Having made this decision, Mostyn J then set out the consequential declarations he considered should be made as a result: 




  1. Firstly, a declaration under the Inherent Jurisdiction of the High Court that “it is lawful for Beatrice’s treating clinicians not to take steps to provide Beatrice with nutrition and hydration by force under the Mental Health Act 1983 against her wishes, even if in the opinion of her treating clinicians it would be immediately necessary to administer such nutrition and hydration to preserve her life.” (for the provenance of such a declaration, readers are directed to his earlier judgment, Nottinghamshire Healthcare NHS Trust v RC [2014] EWCOP 1317. 

  2. In the event Beatrice were expressly to accept or request an escalation of treatment to provide nutrition and hydration, even with restraint, this would be lawful if in accordance with her express wishes;

  3. A s.15 declaration that referral for end of life care would be lawful saving that Beatrice would not be moved to a hospice against her wishes.  



In acknowledging the undoubted disappointment the judgment would likely cause Beatrice’s family, Mostyn J observed (at paragraph 37) that: 



I hope they will understand that I am a mere servant of the law and that I have to administer it as it has been passed by Parliament. That law requires me to weigh certain factors. I have concluded that a correct weighing exercise requires me to give predominant and conclusive weight to Beatrice’s strongly expressed wish not to be forcibly fed.

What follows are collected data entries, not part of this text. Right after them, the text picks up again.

(* ===== verification/BpfTracing.v ===== *)
(** * Tracing macros ([pkg/ebpf/headers/bpf/bpf_tracing.h])

    The choice of the target architecture, its register tables, the [PT_REGS]
    accessors, and the macros that declare a tracing program and hand it typed
    arguments.  A macro expands to a C expression ([expr]); [eval] runs it on a
    memory, with the layout of the kernel's register structs as a parameter.
    [Module Regs] has the registers and accessors, [Module Prog] the program
    macros over a context of 64-bit slots, [Module Kprobe] those over a
    [struct pt_regs]. *)
From S2P Require Import Prelude CTypes BpfHelpers BpfCoreRead.
#[local] Open Scope string_scope.
#[local] Open Scope list_scope.
#[local] Open Scope Z_scope.

Module Regs.

(** ** The target *)
Inductive arch := x86 | s390 | arm | arm64 | mips | powerpc | sparc | riscv | arc | loongarch.

#[global] Instance arch_eq_dec : EqDecision arch.
Proof. solve_decision. Defined.

(** The preprocessor symbols the header tests: [__TARGET_ARCH_<arch>], the
    compiler's own [__x86_64__], [__s390__], ..., and the flags of the x86,
    powerpc and sparc tables. *)
Inductive macro :=
  | TARGET_ARCH (a : arch) | COMPILER (a : arch) | KERNEL | VMLINUX_H | I386 | ARCH64.

Record cpp := mk_cpp { defined : macro -> bool; riscv_xlen : Z }.

(** The order of the two [#if] chains. *)
Definition archs : list arch := [x86; s390; arm; arm64; mips; powerpc; sparc; riscv; arc; loongarch].

Definition bpf_target (c : cpp) : option arch :=
  match List.find (fun a => defined c (TARGET_ARCH a)) archs with
  | Some a => Some a
  | None => List.find (fun a => defined c (COMPILER a)
                           && (if decide (a = riscv) then riscv_xlen c =? 64 else true)) archs
  end.

(** ** The register tables *)

(** A member designator: [di], [gprs[2]], [u_regs[UREG_I0]], [psw.addr]. *)
Inductive reg :=
  | R (member : string) | RI (array : string) (i : nat) | RN (array index : string) | RD (outer member : string).

#[global] Instance reg_eq_dec : EqDecision reg.
Proof. solve_decision. Defined.

(** The struct a designator applies to: [struct pt_regs], the types some
    architectures substitute for it, and the CO-RE flavours declared here. *)
Inductive pt_struct :=
  | pt_regs | user_pt_regs_typedef | user_pt_regs | user_regs_struct
  | pt_regs___s390 | pt_regs___arm64 | pt_regs___riscv.

Definition unsupported : reg := R "__unsupported__".

(** One architecture's definitions.  [t_parm] and [t_syscall_parm] list the
    [__PT_PARM<n>_REG] and [__PT_PARM<n>_SYSCALL_REG] it defines, from 1 on;
    [t_syscall1_struct] is the struct of its own [PT_REGS_PARM1_SYSCALL], if it
    has one; [t_syscall_regs_is_ctx] whether it overrides [PT_REGS_SYSCALL_REGS]. *)
Record table := mk_table {
  t_cast : pt_struct;
  t_parm : list reg;
  t_syscall_parm : list reg;
  t_syscall1_struct : option pt_struct;
  t_syscall_regs_is_ctx : bool;
  t_ret : reg; t_fp : reg; t_rc : reg; t_sp : reg; t_ip : reg }.

Definition x86_kernel : table :=
  let p := map R ["di"; "si"; "dx"; "cx"; "r8"; "r9"] in
  mk_table pt_regs p (<[3%nat := R "r10"]> p) None false (R "sp") (R "bp") (R "ax") (R "sp") (R "ip").

Definition x86_i386 : table :=
  mk_table pt_regs (map R ["eax"; "edx"; "ecx"]) (map R ["ebx"; "ecx"; "edx"; "esi"; "edi"; "ebp"])
    None false (R "esp") (R "ebp") (R "eax") (R "esp") (R "eip").

Definition x86_64_user : table :=
  let p := map R ["rdi"; "rsi"; "rdx"; "rcx"; "r8"; "r9"] in
  mk_table pt_regs p (<[3%nat := R "r10"]> p) None false (R "rsp") (R "rbp") (R "rax") (R "rsp") (R "rip").

Definition s390_regs : table :=
  let p := map (RI "gprs") [2; 3; 4; 5; 6]%nat in
  mk_table user_pt_regs_typedef p (<[0%nat := R "orig_gpr2"]> p ++ [RI "gprs" 7]) (Some pt_regs___s390) false
    (RI "gprs" 14) (RI "gprs" 11) (RI "gprs" 2) (RI "gprs" 15) (RD "psw" "addr").

Definition arm_regs : table :=
  let p := map (RI "uregs") [0; 1; 2; 3]%nat in
  mk_table pt_regs p (p ++ map (RI "uregs") [4; 5; 6]%nat) None false
    (RI "uregs" 14) (RI "uregs" 11) (RI "uregs" 0) (RI "uregs" 13) (RI "uregs" 12).

Definition arm64_regs : table :=
  let p := map (RI "regs") [0; 1; 2; 3; 4; 5; 6; 7]%nat in
  mk_table user_pt_regs p (<[0%nat := R "orig_x0"]> (take 6 p)) (Some pt_regs___arm64) false
    (RI "regs" 30) (RI "regs" 29) (RI "regs" 0) (R "sp") (R "pc").

Definition mips_regs : table :=
  let p := map (RI "regs") [4; 5; 6; 7; 8; 9; 10; 11]%nat in
  mk_table pt_regs p (take 6 p) None false
    (RI "regs" 31) (RI "regs" 30) (RI "regs" 2) (RI "regs" 29) (R "cp0_epc").

Definition powerpc_regs (arch64 : bool) : table :=
  let p := map (RI "gpr") [3; 4; 5; 6; 7; 8; 9; 10]%nat in
  mk_table pt_regs p (<[0%nat := R "orig_gpr3"]> (take (if arch64 then 6 else 7) p)) None true
    (RI "regs" 31) unsupported (RI "gpr" 3) (RI "gpr" 1) (R "nip").

Definition sparc_regs (arch64 : bool) : table :=
  let p := map (RN "u_regs") ["UREG_I0"; "UREG_I1"; "UREG_I2"; "UREG_I3"; "UREG_I4"; "UREG_I5"] in
  mk_table pt_regs p p None false
    (RN "u_regs" "UREG_I7") unsupported (RN "u_regs" "UREG_I0") (RN "u_regs" "UREG_FP")
    (if arch64 then R "tpc" else R "pc").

Notably, at the end of the judgment, Mostyn J breaks the proverbial fourth wall to comment on commentary criticising his references to the Nazis (not, we should perhaps make clear, commentary by any of the editorial team here). Mostyn J observed, firstly, that he simply did not accept that his analogy suggested any complicity on behalf of Beatrice in her predicament. Secondly, that he rejected the criticism of the analogy he had lit upon per se. 

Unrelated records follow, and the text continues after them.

Definition RecordLockContention (now : Time) (durationNs : Z) (nodeName : string)
  (wp : WorkloadProfile) : option WorkloadProfile :=
  wp ← maybeRotate now wp;
  wp ← update_current (fun b => mk_Bucket (i64! (EventCount b + 1)) (PageFaults b)
         (CacheMisses b) (i64! (LockDurationNs b + durationNs)) (CtxSwitches b) (StartTime b)) wp;
  Some (add_node nodeName wp).

Definition RecordBulk (now : Time) (pageFaults cacheMisses ctxSwitches : Z) (lockNs : Z)
  (nodeName : string) (wp : WorkloadProfile) : option WorkloadProfile :=
  wp ← maybeRotate now wp;
  wp ← update_current (fun b =>
         let events := i64! (EventCount b + i64! (i64! (pageFaults + cacheMisses) + ctxSwitches)) in
         mk_Bucket (if 0 <? lockNs then i64! (events + 1) else events)
           (i64! (PageFaults b + pageFaults)) (i64! (CacheMisses b + cacheMisses))
           (i64! (LockDurationNs b + lockNs)) (i64! (CtxSwitches b + ctxSwitches)) (StartTime b)) wp;
  Some (add_node nodeName wp).

Definition RecordCtxSwitch (now : Time) (nodeName : string) (wp : WorkloadProfile) :
  option WorkloadProfile :=
  wp ← maybeRotate now wp;
  wp ← update_current (fun b => mk_Bucket (i64! (EventCount b + 1)) (PageFaults b)
         (CacheMisses b) (LockDurationNs b) (i64! (CtxSwitches b + 1)) (StartTime b)) wp;
  Some (add_node nodeName wp).

(** ** Reading *)

(** The accumulators of the loop of [ComputeProfile]. *)
Record totals := mk_totals {
  totalFaults : Z; totalMisses : Z; totalLockNs : Z; totalSwitches : Z; totalEvents : Z;
  tot_start : Time; tot_end : Time }.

42. In order to make my judgments understandable to the reasonable person it is my practice to use analogy and metaphor in order to make them readable and, dare I say it, interesting. To say that somebody’s daily calorific intake is 260 is just an abstract number.



43. It does not begin to acquire any kind of real life significance until it is put in context by analogy and in my opinion the analogy of the amounts of bodily fuel allowed in the 1944 Minnesota Starvation Experiment and by the bestial Nazi regime to its victims at the same time shines a very strong light on the suffering that this malign invader of Beatrice’s mind is inflicting on her.

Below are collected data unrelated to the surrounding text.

(** Two callers miss together and both create; one records; a query answers with
    one sample. *)
Definition race_acts : list action :=
  [Enter 0 "w"; Enter 1 "w"; DoLoad 0; DoLoad 1; DoCreate 0 day; DoCreate 1 (day + 5);
   Method 1 day (OpRecord RPageFault "n1"); Query day "w"; Query day "v"].

Definition samples (outs : list (option RuntimeProfile)) : list (option Z) :=
  (fun o : option RuntimeProfile => SampleCount <$> o) <$> outs.

Lemma race_spec :
  (fun mo : map_state * list (option RuntimeProfile) => samples (snd mo)) <$>
    map_run 12 (5 * Second) race_acts empty_map
  = Some [None; None; None; None; None; None; None; Some 1; Some 0].
Proof. vm_compute. reflexivity. Qed.

Lemma store_refines_map_witness :
  exists outs c, store_run race_acts outs (NewStore 12 0, ∅) c
    /\ samples outs = [None; None; None; None; None; None; None; Some 1; Some 0]
    /\ map_run 12 (5 * Second) race_acts empty_map = Some (abstract c, outs).
Proof.
  pose proof race_spec as Hr. destruct (map_run 12 (5 * Second) race_acts empty_map) as [[m outs]|] eqn:E; [|discriminate Hr].
  destruct (store_refines_map 12 0 race_acts outs) as [H1 H2].
  destruct (H2 m E) as (c & Hc & Hm). exists outs, c. split; [exact Hc|]. split; [by injection Hr|].
  rewrite <- Hm. reflexivity.
Defined.

(** One caller creates the profile of "w" and records a fault on "n1". *)
Definition recorded : Store :=
  default racing (on_profile 0%nat (win_step day (OpRecord RPageFault "n1")) racing).

Definition recorded_callers : gmap nat caller := {[0%nat := Holding "w" 0%nat]}.

Lemma recorded_reachable : reachable 12 0 (recorded, recorded_callers).
Proof.
  unfold reachable.
  eapply rtc_l. { eapply step_some. apply (step_start _ _ 0%nat "w"). reflexivity. }
  eapply rtc_l. { eapply step_some. by apply (step_miss _ _ 0%nat "w"). }
  eapply rtc_l. { eapply step_some. apply (step_create _ _ 0%nat "w" day racing 0%nat); vm_compute; reflexivity. }
  eapply rtc_l. { eapply step_some. apply (step_method _ _ 0%nat "w" 0%nat day (OpRecord RPageFault "n1") recorded);
                  vm_compute; reflexivity. }
  match goal with |- rtc _ ?x ?y => replace x with y; [apply rtc_refl|] end.
  reflexivity.
Qed.

Lemma recorded_view : exists wp, view recorded !! "w" = Some wp /\ NodeLocations wp = ["n1"].
Proof. eexists. split; [vm_compute; reflexivity|]. vm_compute. reflexivity. Qed.

Lemma store_never_panics_witness :
  is_Some (on_profile 0%nat (win_step 0 OpReset) recorded) /\ is_Some (QueryProfile (2 * day) "w" recorded).
Proof.
  destruct (store_never_panics 12 0 recorded recorded_callers ltac:(lia) recorded_reachable) as [H1 H2].
  split; [exact (H1 0%nat "w" 0%nat 0 OpReset eq_refl) | apply H2].
Defined.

44. The analogy is probably not necessary for those of extremely high intelligence but, in my opinion, it is apt in order to explain my decision to the reasonable person. Finally, I would point out that my first judgment was seen in draft by both leading counsel before it was published and neither raised any suggestion that the analogy was inappropriate.



Comment 



This is a very interesting judgment to revisit in the context of a discussion held on anorexia in chambers at the end of January 2024 (https://www.39essex.com/events/anorexia-and-court-protection) at which anorexia advocates and carers for anorexia sufferers argued vociferously that (a) by definition, those suffering with anorexia could not have capacity to make decisions about their nutrition and hydration (b) their wishes and feelings in that context should be overridden unless and until their weight had reached a “normal” level (c) all steps should be taken to preserve their lives, including feeding against their will and under restraint.



The “experts by experience” who spoke at the conference also suggested that the Court of Protection would make declarations and orders leading to withdrawal of treatment against P’s wishes thus condemning P to death in spite of an enduring wish to live. We hope that this judgment provides some reassurance that the Court of Protection remains committed to the preservation of P’s autonomy, that P’s wishes and feelings remain an integral element of the best interests evaluation and that, as here, orders made will frequently reflect the possibility that P may change their mind regarding treatment. 



We have resisted the urge to comment on Mostyn J’s observations in response to previous commentary upon his judgment.